Adam: I'm a huge film fan, too. I'm constantly watching movies and I actually have my degree in film studies, even though that means nothing, absolutely nothing. But anyways, I think that you can set a scene with music. The lyrics can say something, and they can be enhanced to say something more by just letting people use their imagination by hearing music. I like having multilayered kind of emotions inside of what different people are playing, and with seven people you can get that because everyone else can be playing something else. We could be playing, in a dramatic part, something just a little bit playful that completely twists the meaning of everything else. I think most people when they're listening or doing anything are imagining their own scene. I think that it's more interesting for a listener if they can have multiple interpretations going on, and a visual one is another interpretation. There's not ever going to be one interpretation or one way of absorbing yourself in music. People get different things out of music depending on where they're listening to it. If they're walking down the street listening to something on an iPod or if they're driving around in their car or listening on the record player at home having a drink of something, it's all relative to that situation.
To me that ties into even just the idea of the way place has sort of affected the recording of the record, too. It affects the way that we listen to it, but I get the impression that that's sort of something that's impacted the way this record turned out compared to the last one.
Adam: Well the last one was kind of jam experiments from the band and then working on songs once we'd gotten in the studio because we realized we didn't exactly know what we wanted. And this one we got a pretty good idea what we wanted. When we went up north maybe we were able to internalize first and really figure out what we wanted to say in the music and then go out and flesh it out and make it more accessible. In the end, I call this pop music and some people perhaps think I'm out of line with that but I believe in making pop music like that, that's what I think we're always doing.
One thing sort of against the grain of what a pop record is "supposed" to be--I found it interesting that you chose to start the album with "Coughing Blood," a very dark, dramatic almost somber note.
Adam: I think we just wanted to make a statement with the first song, and it seemed like a statement kind of a song. It's not a cheery pop tune to start off with, but the whole record goes off to so many different kinds of emotional points. Even this song prepares you for that.
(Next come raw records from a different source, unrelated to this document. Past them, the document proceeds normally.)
Lemma od_set_In (k : string) (v : V) (d : list (string * V)) a b :
  List.NoDup (map fst d) ->
  (In (a, b) (od_set k v d) <-> (a = k /\ b = v) \/ (a <> k /\ In (a, b) d)).
Proof.
  induction d as [|[k0 v0] d IH]; cbn [od_set map fst In]; intros Hnd.
  - intuition congruence.
  - apply List.NoDup_cons_iff in Hnd as [Hnotin Hnd].
    destruct (String.eqb_spec k0 k) as [->|Hne]; cbn [In].
    + split.
      * intros [[= <- <-]|Hin]; [left; tauto|].
        right. split; [|right; exact Hin].
        intros ->. apply Hnotin. apply in_map_iff. exists (k, b). tauto.
      * intros [[-> ->]|[Hne [[= -> ->]|Hin]]]; [left; reflexivity|congruence|].
        right. exact Hin.
    + rewrite (IH Hnd). split.
      * intros [[= <- <-]|[H|H]]; [right; split; [congruence|left; reflexivity]|tauto|].
        right. split; [tauto|right; tauto].
      * intros [H|[Hak [[= <- <-]|Hin]]]; [right; left; exact H|left; reflexivity|].
        right. right. tauto.
Qed.

End OrderedDict.

Lemma name_to_variable_keys (tvars : list variable) k :
  In k (map fst (name_to_variable tvars)) <-> In k (map checkpoint_name tvars).
Proof.
  unfold name_to_variable.
  assert (H : forall d,
             In k (map fst (fold_left (fun d var => od_set (checkpoint_name var) var d)
                                      tvars d))
             <-> In k (map fst d) \/ In k (map checkpoint_name tvars)).
  { induction tvars as [|var tvars IH]; intros d; cbn [fold_left map In].
    - tauto.
    - rewrite IH, od_set_keys. intuition congruence. }
  rewrite H. cbn. tauto.
Qed.

(** The loop over the variables of the checkpoint, from any point on:
    the keys of the map stay distinct, an entry maps a name to itself,
    the names entered are those of the checkpoint the model knows, and
    the second dictionary holds each of them with and without the suffix
    of the first output. *)
Lemma assignment_loop (known : string -> bool) (init_vars passed : list (string * list nat))
    (assignment_map : list (string * string)) (initialized : gmap string Z) :
  List.NoDup (map fst assignment_map) ->
  (forall k v, In (k, v) assignment_map
               <-> v = k /\ In k (map fst passed) /\ known k = true) ->
  (forall s v, initialized !! s = Some v
               <-> v = 1%Z /\ exists n, In (n, n) assignment_map
                                        /\ (s = n \/ s = (n ++ ":0")%string)) ->
  let r := fold_left
             (fun '(assignment_map, initialized_variable_names) x =>
                let name := fst x in
                if negb (known name)
                then (assignment_map, initialized_variable_names)
                else (od_set name name assignment_map,
                      <[ (name ++ ":0")%string := 1%Z ]>
                        (<[ name := 1%Z ]> initialized_variable_names)))
             init_vars (assignment_map, initialized) in
  List.NoDup (map fst (fst r))
  /\ (forall k v, In (k, v) (fst r)
                  <-> v = k /\ In k (map fst (passed ++ init_vars)) /\ known k = true)
  /\ (forall s v, snd r !! s = Some v
                  <-> v = 1%Z /\ exists n, In (n, n) (fst r)
                                           /\ (s = n \/ s = (n ++ ":0")%string)).
Proof.
  revert passed assignment_map initialized.
  induction init_vars as [|[name sh] init_vars IH];
    intros passed am ivn Hnd Ham Hivn; cbn [fold_left].
  - rewrite app_nil_r. cbn [fst snd]. auto.
  - cbn [fst].
    replace (passed ++ (name, sh) :: init_vars)
      with ((passed ++ [(name, sh)]) ++ init_vars) by (rewrite <- app_assoc; reflexivity).
    destruct (known name) eqn:Hk; cbn [negb].
    + apply IH.
      * apply od_set_NoDup. exact Hnd.
      * intros k v. rewrite (od_set_In _ _ _ _ _ Hnd), Ham, map_app, in_app_iff.
        cbn [map fst In]. split.
        -- intros [[-> ->]|[Hne (-> & Hin & Hkn)]]; auto.
        -- intros (-> & [Hin|[<-|[]]] & Hkn).
           ++ destruct (String.eqb_spec k name) as [->|Hne]; auto.
           ++ auto.
      * intros s v. rewrite !lookup_insert_Some, Hivn. split.
        -- intros [[<- <-]|[Hne1 [[<- <-]|[Hne2 (-> & n & Hin & Hs)]]]].
           ++ split; [reflexivity|]. exists name. split; [|auto].
              apply od_set_In; auto.
           ++ split; [reflexivity|]. exists name. split; [|auto].
              apply od_set_In; auto.
           ++ split; [reflexivity|]. exists n. split; [|exact Hs].
              apply od_set_In; [exact Hnd|].
              destruct (String.eqb_spec n name) as [->|Hne]; auto.
        -- intros (-> & n & Hin & Hs).
           apply (od_set_In _ _ _ _ _ Hnd) in Hin as [[-> _]|[Hne Hin]].
           ++ destruct Hs as [->| ->].
              ** destruct (String.eqb_spec (name ++ ":0") name) as [E|Hne]; auto.
              ** auto.
           ++ destruct (String.eqb_spec (name ++ ":0") s) as [E|Hne1]; auto.
              right. split; [exact Hne1|].
              destruct (String.eqb_spec name s) as [E|Hne2]; auto.
              right. split; [exact Hne2|]. split; [reflexivity|]. eauto.
    + apply IH; [exact Hnd| |exact Hivn].
      intros k v. rewrite Ham, map_app, in_app_iff. cbn [map fst In]. split.
      * intros (-> & Hin & Hkn). auto.
      * intros (-> & [Hin|[<-|[]]] & Hkn); [auto|congruence].
Qed.
(** C8 counterexample: a 301 pixel wide canvas with a device pixel ratio
    of 1.25 gets a backing store 376 pixels wide, not 301 * 1.25 = 376.25:
    the canvas [width] attribute is an integer and the product is
    truncated when it is stored. *)
Lemma main_backing_store_truncated :
  cv_width (ps_canvas (snd (fst
    (@main nat (stub_simulation 1 scenario_world) (Some (5 # 4)) 0
       (mkPageState 0%nat odd_canvas))))) = 376%Z /\
  ~ (inject_Z (cv_width (ps_canvas (snd (fst
       (@main nat (stub_simulation 1 scenario_world) (Some (5 # 4)) 0
          (mkPageState 0%nat odd_canvas)))))) == inject_Z 301 * (5 # 4)).
Proof.
  split.
  - vm_compute. reflexivity.
  - vm_compute. discriminate.
Qed.

(** C8 (amended). Whatever the number of frames run, the module body sets
    up the viewport exactly once, before any frame: it sets the backing
    store width and height to the initially read logical width and height
    times [window.devicePixelRatio || 1] (1 when the ratio is undefined)
    as stored by the integer canvas attributes, that is truncated, which is
    the product itself whenever the product is a whole number (below
    2^31); it sets the CSS width and height to the logical ones in px; and
    it scales the (freshly reset) context once by the ratio in both
    directions. The setup comes before the first frame: the trace is the
    top-level snapshot fetch, the five setup operations, the start log and
    then the frames, which neither draw nor step before it and make no
    setup operation of their own. *)
Theorem main_viewport_setup {S} `{Simulation S}
    (dpr : option Q) (n : nat) (st : PageState S) :
  let c := ps_canvas st in
  let r := viewport_scale dpr in
  let final := ps_canvas (snd (fst (main dpr n st))) in
  viewport_scale None = 1 /\
  cv_width final = canvas_dimension 300 (inject_Z (cv_width c) * r) /\
  cv_height final = canvas_dimension 150 (inject_Z (cv_height c) * r) /\
  (forall zw zh : Z,
     (0 <= zw <= 2147483647)%Z -> (0 <= zh <= 2147483647)%Z ->
     inject_Z (cv_width c) * r == inject_Z zw ->
     inject_Z (cv_height c) * r == inject_Z zh ->
     cv_width final = zw /\ cv_height final = zh) /\
  cv_style_width final = Some (string_of_Z (cv_width c) ++ "px")%string /\
  cv_style_height final = Some (string_of_Z (cv_height c) ++ "px")%string /\
  fst (cv_scale final) == r /\ snd (cv_scale final) == r /\
  filter is_viewport_setup (snd (main dpr n st)) =
    [ESetWidth (cv_width final); ESetHeight (cv_height final);
     EStyleWidth (string_of_Z (cv_width c) ++ "px");
     EStyleHeight (string_of_Z (cv_height c) ++ "px");
     EScale r r] /\
  (exists frames,
     snd (main dpr n st) =
       EWorld (world (ps_sim st)) ::
       [ESetWidth (cv_width final); ESetHeight (cv_height final);
        EStyleWidth (string_of_Z (cv_width c) ++ "px");
        EStyleHeight (string_of_Z (cv_height c) ++ "px");
        EScale r r] ++ EStartLog :: frames /\
     filter is_viewport_setup frames = [] /\
     filter is_shape (EWorld (world (ps_sim st)) ::
       [ESetWidth (cv_width final); ESetHeight (cv_height final);
        EStyleWidth (string_of_Z (cv_width c) ++ "px");
        EStyleHeight (string_of_Z (cv_height c) ++ "px");
        EScale r r] ++ [EStartLog]) = [] /\
     filter is_step (EWorld (world (ps_sim st)) ::
       [ESetWidth (cv_width final); ESetHeight (cv_height final);
        EStyleWidth (string_of_Z (cv_width c) ++ "px");
        EStyleHeight (string_of_Z (cv_height c) ++ "px");
        EScale r r] ++ [EStartLog]) = []).
Proof.
  intros c r final. subst final. rewrite main_eq. cbn [fst snd].
  fold c r.
  set (c' := mkCanvas _ _ _ _ _).
  destruct (redraw_frames_keep_viewport (cv_width c) (cv_height c) n
              (mkPageState (ps_sim st) c')) as [Hc Hf].
  rewrite Hc. cbn [ps_canvas]. subst c'. cbn [cv_width cv_height cv_style_width
    cv_style_height cv_scale fst snd].
  split; [reflexivity|]. split; [reflexivity|]. split; [reflexivity|].
  split; [|split; [reflexivity|split; [reflexivity|split; [ring|split; [ring|]]]]].
  - intros zw zh Hw Hh Hqw Hqh. split; apply canvas_dimension_integral; assumption.
  - split; [cbn [filter is_viewport_setup app]; rewrite Hf; reflexivity|].
    eexists. split; [reflexivity|]. split; [exact Hf|]. split; reflexivity.
Qed.

(** * Further properties of the page *)

(** ** Many frames *)

Section Frames.

Context {S : Type} `{Simulation S}.

(** The engine states the frames start from: [s], [step s], ... *)
Fixpoint frame_states (s : S) (n : nat) : list S :=
  match n with
  | O => []
  | Datatypes.S n' => s :: frame_states (step s) n'
  end.

(** The trace of one frame started from engine state [s]. *)
Definition frame_trace (vw vh : Z) (s : S) : list event :=
  [EClear 0 0 (inject_Z vw) (inject_Z vh); EWorld (world s)] ++
  (if is_last_run s then [ELog (frame_report (generation s) (world s))] else []) ++
  [EStep] ++ frame_shapes vw vh (world s) ++ [ERequestFrame].

Definition count_by (p : event -> bool) (tr : list event) : nat :=
  List.length (filter p tr).

Definition is_request_frame (e : event) : bool :=
  match e with ERequestFrame => true | _ => false end.

Definition is_clear (e : event) : bool :=
  match e with EClear _ _ _ _ => true | _ => false end.

(** Running [n] frames, written out. *)
Lemma redraw_frames_eq (vw vh : Z) (n : nat) (st : PageState S) :
  redraw_frames vw vh n st =
    (tt, mkPageState (Nat.iter n step (ps_sim st)) (ps_canvas st),
     List.concat (map (frame_trace vw vh) (frame_states (ps_sim st) n))).
Proof.
  revert st; induction n as [|n IH]; intros [s c]; [reflexivity|].
  cbn [redraw_frames]. unfold bind. rewrite redraw_eq. cbn [ps_sim ps_canvas].
  rewrite IH. cbn [ps_sim ps_canvas frame_states map List.concat].
  rewrite Nat.iter_succ_r. unfold frame_trace.
  rewrite <- !app_assoc. reflexivity.
Qed.

(** X1. Running [n] frames is running the [n] single frames in a row: the
    trace is the concatenation of the frame traces from [s], [step s],
    ..., the engine ends [n] steps ahead, and the canvas element is left
    as it was. *)
Theorem redraw_frames_trace (vw vh : Z) (n : nat) (st : PageState S) :
  redraw_frames vw vh n st =
    (tt, mkPageState (Nat.iter n step (ps_sim st)) (ps_canvas st),
     List.concat (map (frame_trace vw vh) (frame_states (ps_sim st) n))).
Proof. exact (redraw_frames_eq vw vh n st). Qed.

End Frames.

Lemma filter_concat_map {A} (p : event -> bool) (f : A -> list event) (l : list A) :
  filter p (List.concat (map f l)) = List.concat (map (fun x => filter p (f x)) l).
Proof.
  induction l as [|x l IH]; cbn; [reflexivity|].
  now rewrite filter_app, IH.
Qed.

Lemma concat_map_single {A B} (f : A -> B) (l : list A) :
  List.concat (map (fun x => [f x]) l) = map f l.
Proof. induction l as [|x l IH]; cbn; [reflexivity|]. now rewrite IH. Qed.

Lemma frame_states_length {S} `{Simulation S} (s : S) (n : nat) :
  List.length (frame_states s n) = n.
Proof.
  revert s; induction n as [|n IH]; intros s; cbn; [reflexivity|]. now rewrite IH.
Qed.

Ltac frame_trace_filter :=
  unfold frame_trace; rewrite !filter_app, frame_shapes_filter_none by reflexivity;
  match goal with |- context [is_last_run ?s] => destruct (is_last_run s) end;
  reflexivity.

Section FrameCounts.

Context {S : Type} `{Simulation S}.

(** X2. Over [n] frames the page clears the canvas [n] times, fetches [n]
    snapshots, steps the engine [n] times and requests [n] further frames
    (one of each per frame, never more), and it never touches the canvas
    size, its CSS size or the context transform. *)
Theorem redraw_frames_counts (vw vh : Z) (n : nat) (st : PageState S) :
  let tr := snd (redraw_frames vw vh n st) in
  count_by is_clear tr = n /\
  count_by is_world_fetch tr = n /\
  count_by is_step tr = n /\
  count_by is_request_frame tr = n /\
  filter is_viewport_setup tr = [] /\
  ps_canvas (snd (fst (redraw_frames vw vh n st))) = ps_canvas st.
Proof.
  intros tr. subst tr. rewrite redraw_frames_eq. cbn [fst snd ps_canvas].
  unfold count_by. rewrite !filter_concat_map.
  repeat match goal with |- _ /\ _ => split end; [..| |reflexivity].
  - erewrite (map_ext _ (fun _ => [EClear 0 0 (inject_Z vw) (inject_Z vh)]))
      by (intros s; frame_trace_filter).
    rewrite (concat_map_single (fun _ => EClear 0 0 (inject_Z vw) (inject_Z vh))),
      length_map. apply frame_states_length.
  - erewrite (map_ext _ (fun s => [EWorld (world s)])) by (intros s; frame_trace_filter).
    rewrite (concat_map_single (fun s => EWorld (world s))), length_map.
    apply frame_states_length.
  - erewrite (map_ext _ (fun _ => [EStep])) by (intros s; frame_trace_filter).
    rewrite (concat_map_single (fun _ => EStep)), length_map. apply frame_states_length.
  - erewrite (map_ext _ (fun _ => [ERequestFrame])) by (intros s; frame_trace_filter).
    rewrite (concat_map_single (fun _ => ERequestFrame)), length_map.
    apply frame_states_length.
  - erewrite (map_ext _ (fun _ => [])) by (intros s; frame_trace_filter).
    induction (frame_states (ps_sim st) n); cbn; auto.
Qed.

End FrameCounts.

Section FrameReports.

Context {S : Type} `{Simulation S}.
Lemma accepted_name (e : entry) (p : string) (shop cash : Z) :
  accepted e = Some (p, shop, cash) →
  p = name e ∧ p ≠ "processed" ∧ ∃ csv, content e = RegularFile csv.
Proof.
  intros Hacc.
  assert (is_Some (FILENAME_PATTERN_match p) ∧ p = name e ∧
          is_file e = true) as (Hm & -> & Hf).
  { apply accepted_Some in Hacc as (Hf & -> & g1 & g2 & Hm & _).
    apply FILENAME_PATTERN_match_iff in Hm. by rewrite Hm. }
  split; [done|]. split; [by apply FILENAME_PATTERN_match_not_processed|].
  unfold is_file in Hf. destruct (content e); by eauto.
Qed.

Lemma for_each_archives (conn : PgConnection) (R : list entry) (w : world) :
  nothing_fails →
  NoDup (map name R) →
  pending (db w) = [] →
  archive_ok (fs w) →
  (∀ e, e ∈ R → is_Some (accepted e) →
        lookup_entry (name e) (fs w) = Some (content e)) →
  Forall parses R →
  ∃ w',
    for_each (process_file (Some conn) false) (omap accepted R) w
      = (Ok (), w') ∧
    db w' = Database (committed (db w) ++ concat (map batch_of R)) [] ∧
    archive_ok (fs w') ∧
    (∀ e, e ∈ R → is_Some (accepted e) →
          lookup_entry (name e) (fs w') = None ∧
          archived (name e) (fs w') = Some (content e)) ∧
    (∀ q, (∀ e, e ∈ R → is_Some (accepted e) → name e ≠ q) →
          q ≠ "processed" →
          lookup_entry q (fs w') = lookup_entry q (fs w)) ∧
    (∀ q, (∀ e, e ∈ R → is_Some (accepted e) → name e ≠ q) →
          archived q (fs w') = archived q (fs w)).
Proof.
  intros Hnf. revert w.
  induction R as [|e R IH]; intros w Hnd Hpending Hok Hthere Hparse.
  { exists w. simpl. rewrite app_nil_r. unfold ret.
    split; [done|]. split.
    { destruct (db w) as [c pd]. simpl in *. by subst. }
    split; [done|]. split; [|done].
    intros e He. by apply elem_of_nil in He. }
  apply list.NoDup_cons in Hnd as [Hfresh Hnd].
  apply list.Forall_cons in Hparse as [He Hparse].
  assert (∀ e', e' ∈ R → name e' ≠ name e) as Hdiff.
  { intros e' He' Heq. apply Hfresh. rewrite <- Heq.
    apply list_elem_of_In, in_map. by apply list_elem_of_In. }
  cbn [omap list_omap map concat].
  destruct (accepted e) as [[[p shop] cash]|] eqn:Hacc.
  - destruct (accepted_name e p shop cash Hacc) as (-> & Hne & csv & Hcsv).
    destruct (He (name e) shop cash csv Hacc Hcsv) as [rows Hrows].
    assert (batch_of e = rows) as Hbatch.
    { unfold batch_of. by rewrite Hacc, Hcsv, Hrows. }
    destruct (process_file_archives conn (name e) shop cash csv rows w)
      as (w1 & Hstep & Hdb1 & Hok1 & Hgone1 & Harch1 & Hl1 & Ha1);
      try done.
    { rewrite Hthere; [by rewrite Hcsv|by left|by rewrite Hacc]. }
    destruct (IH w1) as (w' & Hloop & Hdb & Hok' & Hall & Hl & Ha);
      try done.
    { by rewrite Hdb1. }
    { intros e' He' Hacc'. rewrite Hl1.
      - apply Hthere; [by right|done].
      - by apply Hdiff.
      - destruct Hacc' as [[[p' s'] c'] Hacc'].
        by destruct (accepted_name e' p' s' c' Hacc') as (<- & ? & _). }
    exists w'. split.
    { cbn [for_each]. unfold bind. by rewrite Hstep. }
    split; [rewrite Hdb, Hdb1, Hbatch; simpl; by rewrite <- app_assoc|].
    split; [done|]. split; [|split].
    + intros e' [->|He']%elem_of_cons Hacc'.
      * split.
        { rewrite Hl; [done| |done]. intros e'' He'' _. by apply Hdiff. }
        { rewrite Ha; [by rewrite Harch1, Hcsv|].
          intros e'' He'' _. by apply Hdiff. }
      * by apply Hall.
    + intros q Hq Hq'. rewrite Hl, Hl1; try done.
      * intros ->. apply (Hq e); [by left|by rewrite Hacc|done].
      * intros e' He' Hacc'. apply Hq; [by right|done].
    + intros q Hq. rewrite Ha, Ha1; try done.
      * intros ->. apply (Hq e); [by left|by rewrite Hacc|done].
      * intros e' He' Hacc'. apply Hq; [by right|done].
  - assert (batch_of e = []) as -> by (unfold batch_of; by rewrite Hacc).
    destruct (IH w) as (w' & Hloop & Hdb & Hok' & Hall & Hl & Ha);
      try done.
    { intros e' He' Hacc'. apply Hthere; [by right|done]. }
    exists w'. split; [done|]. split; [done|]. split; [done|].
    split; [|split].
    + intros e' [->|He']%elem_of_cons Hacc'.
      * rewrite Hacc in Hacc'. by destruct Hacc'.
      * by apply Hall.
    + intros q Hq Hq'. apply Hl; [|done].
      intros e' He' Hacc'. apply Hq; [by right|done].
    + intros q Hq. apply Ha.
      intros e' He' Hacc'. apply Hq; [by right|done].
Qed.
Even the "chorus" of that song doesn't come in for almost two minutes or something, but it's a little bit more uplifting, it's more hopeful. That was one of the first lyrical ideas I had because I was sitting around talking to my great uncle who's this amazing man, amazing storyteller and he was telling me about how when he was a little boy, his mother was taken away to the sanatorium for tuberculosis and so he had to walk two hours each day to see her, up a little mountain in Hamilton, and come back down with his father. There were no buses or whatever and he'd have to do this. But at the end he didn't make it seem like it was a sad story. He was still able to see his mother who was very sick, and that was really important to him. I didn't take it away, like, this terrible, traumatic story for childhood. It was one of those things where he actually looked upon this as something he needed to remember all these years later.